B.A. Van Sise | NurPhoto | Getty Images
The coronavirus pandemic has put health care at the forefront of the nation’s economic crisis, but it has also put a lot of economic activity from it on hold. Consumer spending on health care plunged 18% in the first three months of the year, making it one of the leading factors in the sharp drop in first-quarter economic growth, according to the Commerce Department’s first-quarter GDP estimate.
“That really gets to how this isn’t just a numbers game about (the virus),” said Diane Swonk, chief economist at Grant Thornton. “There’s collateral damage to the one sector that you would intuitively think would benefit most from a health crisis, and it’s losing money and losing jobs … because you displaced activity that was profitable.” She called the drop-off the sharpest in recent memory.

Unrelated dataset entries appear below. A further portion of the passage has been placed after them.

(** * IABonner: the news analysis pipeline of [src/news_analyzer.py]

    A shallow embedding of [NewsAnalyzer]: provider set-up with the Ollama
    health check, the fallback loop of [analyze_news], the translation step,
    the prompt builder, the response parser and the keyword-driven local
    analysis, followed by the properties the specification states about
    them. *)

From Stdlib Require Import ZArith NArith Ascii String List Bool Lia.
From stdpp Require Import base option list strings gmap.

Local Open Scope N_scope.
Set Warnings "-clear-no-such-hyp".

(** ** Python strings

    A Python [str] is a sequence of Unicode code points.  Literals are
    written as in the source and decoded from the UTF-8 bytes of the file. *)

Module PyStr.

Abbreviation codepoint := N.
Abbreviation pystr := (list N).

Fixpoint utf8_decode (bs : list N) : pystr :=
  match bs with
  | [] => []
  | b :: rest =>
      if b <? 128 then b :: utf8_decode rest
      else if b <? 224 then
        match rest with
        | b1 :: r => ((b - 192) * 64 + (b1 - 128)) :: utf8_decode r
        | _ => []
        end
      else if b <? 240 then
        match rest with
        | b1 :: b2 :: r =>
            ((b - 224) * 4096 + (b1 - 128) * 64 + (b2 - 128)) :: utf8_decode r
        | _ => []
        end
      else
        match rest with
        | b1 :: b2 :: b3 :: r =>
            ((b - 240) * 262144 + (b1 - 128) * 4096 + (b2 - 128) * 64 + (b3 - 128))
              :: utf8_decode r
        | _ => []
        end
  end.

Definition py (s : string) : pystr :=
  utf8_decode (map N_of_ascii (list_ascii_of_string s)).

Definition LF : codepoint := 10.

Definition str_eqb (a b : pystr) : bool := bool_decide (a = b).

(** [s.startswith(p)] *)
Fixpoint startswith (s p : pystr) {struct p} : bool :=
  match p, s with
  | [], _ => true
  | _ :: _, [] => false
  | x :: p', y :: s' => (x =? y) && startswith s' p'
  end.

(** [sub in s] *)
Fixpoint contains (sub s : pystr) : bool :=
  startswith s sub ||
  match s with
  | [] => false
  | _ :: s' => contains sub s'
  end.

(** [s.split(sep)] for a one-character separator: never the empty list. *)
Fixpoint split_on (sep : codepoint) (s : pystr) : list pystr :=
  match s with
  | [] => [[]]
  | c :: s' =>
      if c =? sep then [] :: split_on sep s'
      else match split_on sep s' with
           | [] => [[c]]
           | w :: ws => (c :: w) :: ws
           end
  end.

(** [str.isspace] on one character, as CPython's [_PyUnicode_IsWhitespace]. *)
Definition isspace (c : codepoint) : bool :=
  ((9 <=? c) && (c <=? 13)) || ((28 <=? c) && (c <=? 32))
  || (c =? 133) || (c =? 160) || (c =? 5760)
  || ((8192 <=? c) && (c <=? 8202))
  || (c =? 8232) || (c =? 8233) || (c =? 8239) || (c =? 8287) || (c =? 12288).

Fixpoint lstrip (s : pystr) : pystr :=
  match s with
  | c :: s' => if isspace c then lstrip s' else s
  | [] => []
  end.

Definition rstrip (s : pystr) : pystr := rev (lstrip (rev s)).

(** [s.strip()] *)
Definition strip (s : pystr) : pystr := rstrip (lstrip s).

(** [s.split()]: the maximal runs of non-whitespace characters. *)
Fixpoint split_ws_aux (cur : pystr) (s : pystr) : list pystr :=
  match s with
  | [] => match cur with [] => [] | _ => [rev cur] end
  | c :: s' =>
      if isspace c
      then match cur with
           | [] => split_ws_aux [] s'
           | _ => rev cur :: split_ws_aux [] s'
           end
      else split_ws_aux (c :: cur) s'
  end.

Definition split_ws (s : pystr) : list pystr := split_ws_aux [] s.

(** [s.replace(old, new)]: every non-overlapping occurrence, left to right.
    [skip] counts the characters of a replaced occurrence still to pass. *)
Fixpoint replace_from (old new : pystr) (skip : nat) (s : pystr) : pystr :=
  match s with
  | [] => []
  | c :: s' =>
      match skip with
      | S k => replace_from old new k s'
      | O =>
          if startswith s old
          then new ++ replace_from old new (length old - 1)%nat s'
          else c :: replace_from old new 0 s'
      end
  end.

Definition replace (s old new : pystr) : pystr :=
  match old with
  | [] => new ++ concat (map (fun c => c :: new) s)
  | _ => replace_from old new 0 s
  end.

(** [sep.join(parts)] *)
Fixpoint join (sep : pystr) (parts : list pystr) : pystr :=
  match parts with
  | [] => []
  | [p] => p
  | p :: ps => p ++ sep ++ join sep ps
  end.

(** [s[:n]] *)
Definition slice_to (n : nat) (s : pystr) : pystr := take n s.

(** The case mappings [str.upper] and [str.lower] of Unicode are tables of
    the Python runtime.  The analyzer is parameterised by them; this
    instance is the mapping on U+0000..U+00FF (Basic Latin and Latin-1),
    the range of every constant of the analyzer, and leaves other code
    points as they are. *)
Definition latin1_lower_char (c : codepoint) : codepoint :=
  if (65 <=? c) && (c <=? 90) then c + 32
  else if (192 <=? c) && (c <=? 222) && negb (c =? 215) then c + 32
  else c.

Definition latin1_upper_char (c : codepoint) : pystr :=
  if (97 <=? c) && (c <=? 122) then [c - 32]
  else if (224 <=? c) && (c <=? 254) && negb (c =? 247) then [c - 32]
  else if c =? 223 then [83; 83]
  else if c =? 181 then [924]
  else if c =? 255 then [376]
  else [c].

Definition latin1_lower (s : pystr) : pystr := map latin1_lower_char s.
Definition latin1_upper (s : pystr) : pystr := concat (map latin1_upper_char s).

End PyStr.
Import PyStr.


(** ** Values, failures and the outside world *)

(** A decoded JSON document, as [response.json()] returns it. *)
#[warnings="-register-all"]
Inductive json : Type :=
| JNull
| JBool (b : bool)
| JNum (z : Z)
| JStr (s : pystr)
| JArr (items : list json)
| JObj (fields : list (pystr * json)).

State and federal officials ordered hospitals and physicians to curtail non-emergency care last month to focus on responding to coronavirus cases and to reduce the risk of patient infections in doctors’ offices. Despite a surge in the use of telemedicine, the massive pullback in services late in the quarter hit the health-care sector hard, with hospitals, outpatient surgical centers and doctor’s offices all reporting big losses and cutting jobs as revenues dried up.
“If the government had paid hospitals to do this, it would count toward GDP,” University of Michigan professor Justin Wolfers observed in a tweet.

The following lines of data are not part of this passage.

(** * sanctum-library: the scan / lookup / save page

    A shallow embedding of [static/js/api.js] (the request client) and
    [static/js/scan.js] (the scan workflow controller), with the properties
    the specification states about them.

    Conventions of the embedding.
    - A JavaScript string is a [string]: the bytes of its UTF-8 encoding.
    - A JavaScript number is a [jsnum]: NaN, the two infinities, or an exact
      rational (rounding to a double is not modelled).
    - A value that came out of [JSON.parse] is a [jsval].
    - Code that may throw runs in the monad [M]: a state transformer that
      returns either a value or the exception.
    - An [async] function is cut at its [await]: the part that runs when the
      handler is called, and the part that runs when the response arrives. *)

From Stdlib Require Import String Ascii List ZArith QArith Bool Lia.
From Stdlib Require Import DecimalString.
Import ListNotations.
Open Scope string_scope.
Open Scope Z_scope.

(** ** Characters and strings *)

Definition code_of (c : ascii) : N := N_of_ascii c.

Definition chr (n : N) : string := String (ascii_of_N n) EmptyString.

(** The double quote and the line feed, which a literal cannot hold. *)
Definition dq : string := chr 34.
Definition nl : string := chr 10.

(** ASCII white space and line terminators: TAB, LF, VT, FF, CR, SP. *)
Definition ws1 (a : ascii) : bool :=
  let n := code_of a in
  (N.leb 9 n && N.leb n 13) || N.eqb n 32.

(** U+00A0, as the UTF-8 bytes C2 A0. *)
Definition ws2 (a b : ascii) : bool :=
  N.eqb (code_of a) 194 && N.eqb (code_of b) 160.

(** U+1680, U+2000..U+200A, U+2028, U+2029, U+202F, U+205F, U+3000 and
    U+FEFF, as their three UTF-8 bytes. *)
Definition ws3 (a b c : ascii) : bool :=
  let x := code_of a in
  let y := code_of b in
  let z := code_of c in
  (N.eqb x 225 && N.eqb y 154 && N.eqb z 128)
  || (N.eqb x 226 && N.eqb y 128
      && ((N.leb 128 z && N.leb z 138) || N.eqb z 168 || N.eqb z 169 || N.eqb z 175))
  || (N.eqb x 226 && N.eqb y 129 && N.eqb z 159)
  || (N.eqb x 227 && N.eqb y 128 && N.eqb z 128)
  || (N.eqb x 239 && N.eqb y 187 && N.eqb z 191).

(** Drops the white space at the head of [l]. With [bk] the list is read
    backwards (it is the reverse of a string), so the bytes of one character
    come last byte first. *)
Fixpoint strip (bk : bool) (l : list ascii) : list ascii :=
  match l with
  | [] => []
  | a :: t =>
      if ws1 a then strip bk t
      else
        match t with
        | [] => l
        | b :: t2 =>
            if (if bk then ws2 b a else ws2 a b) then strip bk t2
            else
              match t2 with
              | [] => l
              | c :: t3 =>
                  if (if bk then ws3 c b a else ws3 a b c) then strip bk t3
                  else l
              end
        end
  end.

(** [String.prototype.trim]. *)
Definition trim (s : string) : string :=
  string_of_list_ascii
    (rev (strip true (rev (strip false (list_ascii_of_string s))))).

(** JavaScript truthiness of a string: it is not empty. *)
Definition nonempty (s : string) : bool :=
  match s with
  | EmptyString => false
  | String _ _ => true
  end.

Congress approved nearly $100 billion to aid hospitals and physicians in the CARES Act in March and another $75 billion in supplemental funding this month, but it came too late to save jobs in the health-care sector.
Health-care job cuts
In March more than 42,000 health-care jobs were cut, the first decline since January 2014, which saw roughly 1,000 health-care job losses. Dentists’ offices saw the biggest declines, with 17,000 job cuts, followed by 12,000 job losses at physicians’ offices.
Some of the jobs and health-care spending are expected to bounce back, as more states are now beginning to allow elective procedures to resume. Still, health-care executives say the nature of the impact of the coronavirus on consumers makes it hard to predict how quickly some of that health-care activity will rebound.

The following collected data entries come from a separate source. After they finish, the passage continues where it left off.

(** What an upload can be. *)
Lemma upload_cases (world : World)
    (pdfCollections : gmap jsstring Server.PdfData)
    (reqFile : option UploadedFile) :
  (exists payload effects,
     upload world pdfCollections reqFile
     = (Uploaded payload,
        <[ payloadPdfId payload :=
             {| Server.filename := originalname (file payload);
                Server.uploadedAt := toISOString world;
                Server.pdfType := js "general" |} ]> pdfCollections,
        effects)
     /\ reqFile = Some (file payload)
     /\ payloadPdfId payload = generatePdfId world
     /\ payloadPdfType payload = js "general")
  \/ (exists error effects,
        upload world pdfCollections reqFile
        = (Refused error, pdfCollections, effects)
        \/ upload world pdfCollections reqFile
           = (Failed error, pdfCollections, effects)).
Proof.
  unfold upload. destruct reqFile as [reqFile|].
  - destruct (extractTextFromPDF world (path reqFile)) as [text|e].
    + destruct (writeFileSync world _ _) as [[]|e].
      * destruct (add world _) as [[]|e].
        -- left. eexists (Build_UploadPayload _ _ _ _ _). eexists.
           split; [reflexivity|]. repeat split; reflexivity.
        -- right. eexists. eexists. right. reflexivity.
      * right. eexists. eexists. right. reflexivity.
    + right. eexists. eexists. right. reflexivity.
  - right. eexists. eexists. left. reflexivity.
Qed.

End UploadFacts.

(** X17.  An upload that does not end with status 200 leaves the map of
    documents as it was: the document is registered last, after the text
    has been extracted and written and the job queued. *)
Theorem upload_failure_registers_nothing
    (world : Upload.World) (pdfCollections : gmap jsstring Server.PdfData)
    (reqFile : option Upload.UploadedFile) (error : jsstring) :
  fst (fst (Upload.upload world pdfCollections reqFile))
  = Upload.Failed error
  \/ fst (fst (Upload.upload world pdfCollections reqFile))
     = Upload.Refused error ->
  snd (fst (Upload.upload world pdfCollections reqFile)) = pdfCollections.
Proof.
  intros H.
  destruct (upload_cases world pdfCollections reqFile)
    as [(payload & effects & E & _)|(e & effects & [E|E])];
    rewrite E in *; simpl in *; [|reflexivity|reflexivity].
  destruct H as [H|H]; discriminate H.
Qed.

Lemma upload_failure_registers_nothing_witness :
  Upload.upload Worlds.queueDown Examples.pdfs (Some Worlds.thesis)
  = (Upload.Failed (js "Internal server error"), Examples.pdfs,
     [ Upload.Loaded (js "uploads/1700000000000-123456789-thesis.pdf");
       Upload.Written
         (js "uploads/a7a7a7a7a7a7a7a7a7a7a7a7a7a7a7a7_temp.txt")
         (js "Chapter 1 Introduction");
       Upload.Queued
         {| Upload.jobFilename := js "thesis.pdf";
            Upload.jobDestination := js "uploads/";
            Upload.jobPath :=
              js "uploads/1700000000000-123456789-thesis.pdf";
            Upload.textPath :=
              js "uploads/a7a7a7a7a7a7a7a7a7a7a7a7a7a7a7a7_temp.txt";
            Upload.jobPdfId := js "a7a7a7a7a7a7a7a7a7a7a7a7a7a7a7a7";
            Upload.jobPdfType := js "general" |} ])
  /\ snd (fst (Upload.upload Worlds.queueDown Examples.pdfs
                 (Some Worlds.thesis))) = Examples.pdfs.
Proof.
  split; [reflexivity|].
  apply (upload_failure_registers_nothing Worlds.queueDown Examples.pdfs
           (Some Worlds.thesis) (js "Internal server error")).
  left. reflexivity.
Defined.

Section ChatAccepts.

Variable toLowerCase : jsstring -> jsstring.
Variable env : Env.

(** A request with a query and the id of a registered document is never
    answered with status 400. *)
Lemma chat_accepts (pdfCollections : gmap jsstring Server.PdfData)
    (req : ChatRequest) (data : Server.PdfData) (error : jsstring) :
  query req <> [] ->
  pdfId req <> [] ->
  pdfCollections !! pdfId req = Some data ->
  fst (run (Server.chat toLowerCase env pdfCollections req))
  <> Returned (Status400 error).
Proof.
  intros Hq Hid Hpdf.
  destruct (isSmallTalk (query req)) eqn:Hsmall.
  - rewrite (chat_small_talk toLowerCase env pdfCollections req data)
      by assumption.
    discriminate.
  - rewrite (chat_after_retrieval toLowerCase env pdfCollections req data)
      by assumption.
    destruct (invoke env _ _ _) as [[|chunk found]|e]; try discriminate.
    destruct (Server.generateEnhancedAnswer _ _ _ _ _ _ _) as [[a|e] log];
      discriminate.
Qed.

End ChatAccepts.

(** X18.  After an upload that ends with status 200, the map of documents
    holds the new document under the id of the response, with the name of
    the file, the time of the upload and the type general; the id is made
    of thirty-two characters when the random source gives its sixteen
    bytes; the other documents are as before; and a chat request with a
    query and that id is not answered with status 400. *)
Theorem upload_then_chat
    (world : Upload.World) (pdfCollections : gmap jsstring Server.PdfData)
    (reqFile : option Upload.UploadedFile) (payload : Upload.UploadPayload)
    (toLowerCase : jsstring -> jsstring) (env : Env) (req : ChatRequest) :
  fst (fst (Upload.upload world pdfCollections reqFile))
  = Upload.Uploaded payload ->
  length (Upload.randomBytes world 16) = 16%nat ->
  query req <> [] ->
  pdfId req = Upload.payloadPdfId payload ->
  snd (fst (Upload.upload world pdfCollections reqFile))
    !! Upload.payloadPdfId payload
  = Some {| Server.filename := Upload.originalname (Upload.file payload);
            Server.uploadedAt := Upload.toISOString world;
            Server.pdfType := js "general" |}
  /\ length (Upload.payloadPdfId payload) = 32%nat
  /\ (forall other : jsstring,
        other <> Upload.payloadPdfId payload ->
        snd (fst (Upload.upload world pdfCollections reqFile)) !! other
        = pdfCollections !! other)
  /\ forall error,
       fst (run (Server.chat toLowerCase env
                   (snd (fst (Upload.upload world pdfCollections reqFile)))
                   req))
       <> Returned (Status400 error).
Proof.
  intros Hup Hbytes Hq Hid.
  destruct (upload_cases world pdfCollections reqFile)
    as [(payload' & effects & E & _ & Hpid & _)|(e & effects & [E|E])];
    rewrite E in Hup |- *; simpl in Hup; try discriminate Hup.
  injection Hup as <-. cbn [fst snd].
  assert (Hlen : length (Upload.payloadPdfId payload') = 32%nat).
  { rewrite Hpid. unfold Upload.generatePdfId.
    rewrite toHex_length, Hbytes. reflexivity. }
  split; [apply lookup_insert_eq|]. split; [exact Hlen|]. split.
  - intros other Hother. apply lookup_insert_ne. congruence.
  - intros error. eapply chat_accepts.
    + exact Hq.
    + rewrite Hid. intros Hnil. rewrite Hnil in Hlen. discriminate Hlen.
    + rewrite Hid. apply lookup_insert_eq.
Qed.

Lemma upload_then_chat_witness :
  fst (fst (Upload.upload Worlds.working Examples.pdfs (Some Worlds.thesis)))
  = Upload.Uploaded
      {| Upload.message := js "File uploaded successfully";
         Upload.file := Worlds.thesis;
         Upload.payloadPdfId := js "a7a7a7a7a7a7a7a7a7a7a7a7a7a7a7a7";
         Upload.payloadPdfType := js "general";
         Upload.status := js "Processing started" |}
  /\ length (Upload.randomBytes Worlds.working 16) = 16%nat
  /\ snd (fst (Upload.upload Worlds.working Examples.pdfs
                 (Some Worlds.thesis)))
       !! js "a7a7a7a7a7a7a7a7a7a7a7a7a7a7a7a7"
     = Some {| Server.filename := js "thesis.pdf";
               Server.uploadedAt := js "2025-01-01T00:00:00.000Z";
               Server.pdfType := js "general" |}
  /\ snd (fst (Upload.upload Worlds.working Examples.pdfs
                 (Some Worlds.thesis))) !! js "3f9a"
     = Some Examples.report.
Proof.
  split; [reflexivity|]. split; [reflexivity|].
  destruct (upload_then_chat Worlds.working Examples.pdfs
              (Some Worlds.thesis)
              {| Upload.message := js "File uploaded successfully";
                 Upload.file := Worlds.thesis;
                 Upload.payloadPdfId := js "a7a7a7a7a7a7a7a7a7a7a7a7a7a7a7a7";
                 Upload.payloadPdfType := js "general";
                 Upload.status := js "Processing started" |}
              asciiToLowerCase Cases.healthy
              {| query := js "What is chapter 1 about?";
                 pdfId := js "a7a7a7a7a7a7a7a7a7a7a7a7a7a7a7a7";
                 depth := [] |})
    as (Hnew & _ & Hold & _).
  - reflexivity.
  - reflexivity.
  - discriminate.
  - reflexivity.
  - split; [exact Hnew|].
    rewrite (Hold (js "3f9a")) by discriminate. vm_compute; reflexivity.
Defined.

(** X19.  Every document that the server holds has the type general: the
    map of documents starts empty and the upload endpoint, the only writer,
    never passes a type to [cleanAndStructureText].  So the ranker never
    gives the bonus of the type qa to an uploaded document: its scores are
    those of the specification. *)
Theorem uploaded_documents_are_general
    (pdfCollections : gmap jsstring Server.PdfData) (id : jsstring)
    (data : Server.PdfData) :
  Upload.reachable pdfCollections ->
  pdfCollections !! id = Some data ->
  Server.pdfType data = js "general"
  /\ forall (toLowerCase : jsstring -> jsstring) (content query : jsstring),
       List.map Server.score
         (Server.scoredSentences toLowerCase content query
            (orElse (Server.pdfType data) (js "general")))
       = List.map (Server.specScore toLowerCase query)
           (Server.sentences content).
Proof.
  intros Hreach. revert id data.
  assert (Hgeneral : forall id data,
            pdfCollections !! id = Some data ->
            Server.pdfType data = js "general").
  { induction Hreach as [|world store reqFile Hreach IH]; intros id data Hid.
    - rewrite lookup_empty in Hid. discriminate Hid.
    - destruct (upload_cases world store reqFile)
        as [(payload & effects & E & _)|(e & effects & [E|E])];
        rewrite E in Hid; cbn [fst snd] in Hid;
        try (apply (IH id data Hid)).
      destruct (decide (Upload.payloadPdfId payload = id)) as [<-|Hne].
      + rewrite lookup_insert_eq in Hid. injection Hid as <-. reflexivity.
      + rewrite lookup_insert_ne in Hid by exact Hne.
        apply (IH id data Hid). }
  intros id data Hid. split; [apply (Hgeneral id data Hid)|].
  intros toLowerCase content query. rewrite (Hgeneral id data Hid).
  unfold Server.scoredSentences. rewrite map_map. apply map_ext.
  intros s. apply scoreSentence_spec. reflexivity.
Qed.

“A number of our markets were beginning to reopen services, and our teams are doing that in a careful phased approach,” said Wayne Smith, chairman and CEO of hospital operator Community Health Systems, on the company’s first-quarter earnings call Wednesday. He added that some hospital surgeries may be pushed to the company’s outpatient surgical centers to avoid patients having to go to hospitals.
“We’re determining ways to reopen our capacity very efficiently,” HCA Healthcare CEO Sam Hazen told analysts following the company’s earnings last week, adding, “We’re hopeful that the reboot process will be accomplished across all of our markets by the end of the second quarter, but that’s still to be determined.”
“With elective surgeries — with some of it there’s a lot of demand destruction that’s not coming back. But there’s going to be a big backlog later,” said Joe Quinlan, chief market strategist at Bank of America private bank. He said overall health-care spending is set to rise because of the pandemic in the U.S. and overseas.
More government health spending
“If you’re bullish on big pharma or technology related to health care, you’re going to have a lot of that when it comes to government spending,” Quinlan explained, adding, “China has realized their infrastructure for health-care services is not up to par.”
But rising U.S. unemployment is one factor that could weigh on consumer health-care spending. Millions of Americans who lose their jobs may put off procedures they can no longer afford. Many could end up transitioning to individual health insurance coverage on the Affordable Care Act exchanges or the Medicaid safety net program — but that coverage tends to be less generous than employer health plans.
The shift in the delivery of care during the coronavirus pandemic to more telemedicine may also impact how consumers approach health care and could have implications for hiring in the health-care sector.
“The jobs in health care will come back, (but) I’m worried … we may not see as much of a generator in these jobs going forward,” said Swonk.